Transactivation of the Xenopus rRNA gene promoter by its enhancer.

A key question concerning the mechanism of transcriptional activation by enhancers is about the role of the DNA that connects the enhancer to the promoter. The linking DNA will be important if a regulatory protein(s) binds to the enhancer and then tracks or slides along the DNA to the promoter, or if, on binding, the protein(s) alters the topological state of the DNA. By contrast, if the linking DNA loops out to allow the formation of a promoter-enhancer complex, or if the enhancer increases the local concentration of a transcription factor, co-linearity of the promoter and the enhancer will not be strictly required. In Xenopus laevis, the transcription of the ribosomal RNA genes is stimulated by an enhancer composed of repetitive sequences in the intergenic spacer regions. These repetitive elements contain 60 or 81 base pairs, and their activity is relatively independent of their position and orientation. When the enhancer and promoter sequences are each located on separate DNA molecules, however, the enhancer is no longer able to augment transcription.

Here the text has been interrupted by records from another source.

Lemma runs_movesLeft env w s0 n s :
  movesLeft env w s0 -> runs s0 n s ->
  exists w', movesLeft env w' s /\ (w' + n <= w)%nat.
Proof.
  intros H0 Hr. induction Hr as [| n s a s' _ IH Hstep].
  - exists w. split; [exact H0 | lia].
  - destruct IH as (w1 & Hw1 & Hle).
    destruct (movesLeft_step env a w1 s s' Hstep Hw1) as (w2 & Hw2 & Hlt).
    exists w2. split; [exact Hw2 | lia].
Qed.

(** X15: every run of a request is bounded, in every order of moves,
    whatever the client and the encoder do: three moves for each byte and
    each chunk of what the encoder writes, and 25 more. So a request
    cannot go on for ever without the encoder going on. *)
Theorem runs_are_bounded sm o env capacity n s :
  runs (Sys.init env capacity (ServeTranscode sm o)) n s ->
  (n <= 3 * scriptSize (Env.script env) + 25)%nat.
Proof.
  intros Hr.
  assert (H0 : movesLeft env (3 * scriptSize (Env.script env) + 25)
                 (Sys.init env capacity (ServeTranscode sm o))).
  { split; [reflexivity |]. left.
    exists {| Thread.code := ServeTranscode sm o; Thread.acc := [] |}, 11%nat.
    split; [reflexivity |]. split; [apply ServeTranscode_bounded |].
    unfold encoderLeft, pipeWeight. cbn -[ServeTranscode Nat.mul]. lia. }
  destruct (runs_movesLeft env _ _ n s H0 Hr) as (w' & _ & Hle). lia.
Qed.
(** ** The handler, in every order of moves *)

Lemma handlerEvents_app l1 l2 :
  handlerEvents (l1 ++ l2) = handlerEvents l1 ++ handlerEvents l2.
Proof. apply List.filter_app. Qed.

Lemma stdoutReads_app l1 l2 :
  stdoutReads (l1 ++ l2) = stdoutReads l1 ++ stdoutReads l2.
Proof. induction l1 as [| [] l1 IH]; cbn; rewrite ?IH; reflexivity. Qed.

Lemma copied_snoc reads p :
  copied (reads ++ [p]) = copied reads ++ [EReadStdout p; EWrite p].
Proof. unfold copied. rewrite map_app, concat_app. cbn. reflexivity. Qed.

Lemma startFailure_None env :
  startFailure env = None ->
  Env.stdoutPipe env = None /\ Env.stderrPipe env = None /\ Env.start env = None.
Proof.
  unfold startFailure.
  destruct (Env.stdoutPipe env), (Env.stderrPipe env), (Env.start env);
    auto; discriminate.
Qed.

(** *** The output of the encoder on its way *)

(** A call moves what the pipe holds to what is read, or leaves both; it
    starts the encoder at most. *)
Lemma callStep_pipe i a {X : Type} (c : Call X) k s s' :
  Sys.callStep i a c k s = Some s' ->
  World.env (Sys.world s') = World.env (Sys.world s)
  /\ ((stdoutReads (World.trace (Sys.world s'))
       = stdoutReads (World.trace (Sys.world s))
       /\ Sys.outPipe s' = Sys.outPipe s)
      \/ (stdoutReads (World.trace (Sys.world s'))
          = stdoutReads (World.trace (Sys.world s)) ++ [Sys.outPipe s]
          /\ Sys.outPipe s' = [] /\ Sys.outPipe s <> []))
  /\ (Sys.proc s' = Sys.proc s
      \/ (Sys.proc s = NotStarted
          /\ Sys.proc s' = Running (Env.script (World.env (Sys.world s))))).
Proof.
  intros H.
  destruct c; cbn in H; unfold World.write in H; cbn in H;
    repeat case_match; simplify_eq; cbn;
    rewrite ?stdoutReads_app; cbn; rewrite ?app_nil_r;
    (split; [reflexivity |]); (split; [| auto]);
    first [left; split; first [reflexivity | assumption]
          | right; split; [reflexivity | split; [reflexivity | congruence]]].
Qed.

Lemma pipeline_threadStep env i s s' tail :
  Sys.threadStep i s = Some s' ->
  pipeline env s tail ->
  pipeline env s' tail
  /\ forall r, Sys.proc s' = Exited r -> Sys.proc s = Exited r.
Proof.
  intros Hstep (Henv & Hsum & Hproc). unfold Sys.threadStep in Hstep.
  destruct (Sys.threads s !! i) as [th |]; [| discriminate].
  destruct (Thread.code th) as [[] | X c k | body k]; [discriminate | |].
  - destruct (callStep_pipe _ _ _ _ _ _ Hstep) as (He & Hmove & Hp).
    assert (Hsum' : concat (stdoutReads (World.trace (Sys.world s')))
                    ++ Sys.outPipe s' ++ tail
                    = concat (stdoutOf (Env.script env))).
    { destruct Hmove as [[-> ->] | (-> & -> & _)]; [exact Hsum |].
      rewrite concat_app. cbn. rewrite app_nil_r, <- app_assoc. exact Hsum. }
    split; [| intros r Hr; destruct Hp as [Hp | [_ Hp]]; congruence].
    split; [congruence |]. split; [exact Hsum' |].
    destruct Hp as [Hp | [Hp0 Hp]].
    + rewrite Hp. destruct (Sys.proc s); auto.
      destruct Hproc as [Hr Ho].
      destruct Hmove as [[-> ->] | (_ & _ & Hne)]; [auto | contradiction].
    + rewrite Hp. rewrite Hp0 in Hproc. destruct Hproc as [Hr Ho].
      rewrite Henv. rewrite Hr, Ho in Hsum. exact Hsum.
  - injection Hstep as <-. unfold pipeline. cbn. rewrite stdoutReads_app. cbn.
    rewrite app_nil_r. auto.
Qed.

We have now tested whether or not this apparent requirement for having the enhancer and promoter in cis can be overcome by keeping them in close proximity while locating them separately on different molecules. This was achieved by generating multiply intertwined, dimeric-catenanes in which the enhancer and promoter were located in trans on different rings. By injecting these catenanes into frog oocytes and measuring the activity of the enhancers in a series of competition assays, we were able to demonstrate that such enhancers can augment transcription in vivo.